#### TASK INSTRUCTIONS
Each record below needs to be copied out exactly as it stands.
- - - -
(* ===== verification/Decimal.v ===== *)
(** Exact decimals for money fields ([internal/persistence/decimal.go]): parsing,
    printing, arithmetic at a scale and conversion to 64-bit minor units. *)

From S2P Require Import Prelude GoText Core.
From stdpp Require Import base list strings.
Local Open Scope Z_scope.

(** ** Fixed-width integers *)

Definition int32_wrap (z : Z) : Z := (z + 2 ^ 31) mod 2 ^ 32 - 2 ^ 31.
Definition fits_int64 (z : Z) : bool := in_range (- 2 ^ 63) (2 ^ 63 - 1) z.

(** ** The [strings] and [math/big] functions used *)

(** [strings.Cut] at one byte. *)
Fixpoint cut_byte (sep : Z) (l : list Z) : list Z * list Z * bool :=
  match l with
  | [] => ([], [], false)
  | b :: l' =>
      if b =? sep then ([], l', true)
      else let '(before, after, found) := cut_byte sep l' in (b :: before, after, found)
  end.

Definition is_digit_byte (b : Z) : bool := in_range 48 57 b.
Definition digit_values (l : list Z) : list Z := map (fun b => b - 48) l.

(** An optional leading sign. *)
Definition split_sign (l : list Z) : Z * list Z :=
  match l with
  | b :: rest => if b =? 43 then (1, rest) else if b =? 45 then (-1, rest) else (1, l)
  | [] => (1, [])
  end.

(** [new(big.Int).SetString(s, 10)]: an optional sign and one or more digits. *)
Definition big_SetString10 (l : list Z) : option Z :=
  let '(sign, magnitude) := split_sign l in
  if negb (Nat.eqb (length magnitude) 0) && forallb is_digit_byte magnitude
  then Some (sign * value_of_digits (digit_values magnitude)) else None.

(** ** Decimals *)

(* internal/persistence/decimal.go: ErrDecimalInvalid *)
Definition ErrDecimalInvalid : gerror := Sentinel "persistence.ErrDecimalInvalid".
(* internal/persistence/decimal.go: ErrDecimalScale *)
Definition ErrDecimalScale : gerror := Sentinel "persistence.ErrDecimalScale".
(* internal/persistence/decimal.go: ErrDecimalOverflow *)
Definition ErrDecimalOverflow : gerror := Sentinel "persistence.ErrDecimalOverflow".

(** A nil coefficient, the zero value of the struct, is [None]. *)
(* internal/persistence/decimal.go: Decimal *)
Record Decimal : Type := mkDecimal {
  coefficient : option Z;
  scale : Z
}.

(* internal/persistence/decimal.go: allDigits *)
Definition allDigits (value : string) : bool :=
  negb (String.eqb value EmptyString) &&
  forallb (fun character => negb ((character <? 48) || (57 <? character))) (runes value).

(* internal/persistence/decimal.go: decimalPow10 *)
Definition decimalPow10 (exponent : Z) : Z := if exponent <=? 0 then 1 else 10 ^ exponent.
- - - -
#### COMPLETED TASK
(* ===== verification/Decimal.v ===== *)
(** Exact decimals for money fields ([internal/persistence/decimal.go]): parsing,
    printing, arithmetic at a scale and conversion to 64-bit minor units. *)

From S2P Require Import Prelude GoText Core.
From stdpp Require Import base list strings.
Local Open Scope Z_scope.

(** ** Fixed-width integers *)

Definition int32_wrap (z : Z) : Z := (z + 2 ^ 31) mod 2 ^ 32 - 2 ^ 31.
Definition fits_int64 (z : Z) : bool := in_range (- 2 ^ 63) (2 ^ 63 - 1) z.

(** ** The [strings] and [math/big] functions used *)

(** [strings.Cut] at one byte. *)
Fixpoint cut_byte (sep : Z) (l : list Z) : list Z * list Z * bool :=
  match l with
  | [] => ([], [], false)
  | b :: l' =>
      if b =? sep then ([], l', true)
      else let '(before, after, found) := cut_byte sep l' in (b :: before, after, found)
  end.

Definition is_digit_byte (b : Z) : bool := in_range 48 57 b.
Definition digit_values (l : list Z) : list Z := map (fun b => b - 48) l.

(** An optional leading sign. *)
Definition split_sign (l : list Z) : Z * list Z :=
  match l with
  | b :: rest => if b =? 43 then (1, rest) else if b =? 45 then (-1, rest) else (1, l)
  | [] => (1, [])
  end.

(** [new(big.Int).SetString(s, 10)]: an optional sign and one or more digits. *)
Definition big_SetString10 (l : list Z) : option Z :=
  let '(sign, magnitude) := split_sign l in
  if negb (Nat.eqb (length magnitude) 0) && forallb is_digit_byte magnitude
  then Some (sign * value_of_digits (digit_values magnitude)) else None.

(** ** Decimals *)

(* internal/persistence/decimal.go: ErrDecimalInvalid *)
Definition ErrDecimalInvalid : gerror := Sentinel "persistence.ErrDecimalInvalid".
(* internal/persistence/decimal.go: ErrDecimalScale *)
Definition ErrDecimalScale : gerror := Sentinel "persistence.ErrDecimalScale".
(* internal/persistence/decimal.go: ErrDecimalOverflow *)
Definition ErrDecimalOverflow : gerror := Sentinel "persistence.ErrDecimalOverflow".

(** A nil coefficient, the zero value of the struct, is [None]. *)
(* internal/persistence/decimal.go: Decimal *)
Record Decimal : Type := mkDecimal {
  coefficient : option Z;
  scale : Z
}.

(* internal/persistence/decimal.go: allDigits *)
Definition allDigits (value : string) : bool :=
  negb (String.eqb value EmptyString) &&
  forallb (fun character => negb ((character <? 48) || (57 <? character))) (runes value).

(* internal/persistence/decimal.go: decimalPow10 *)
Definition decimalPow10 (exponent : Z) : Z := if exponent <=? 0 then 1 else 10 ^ exponent.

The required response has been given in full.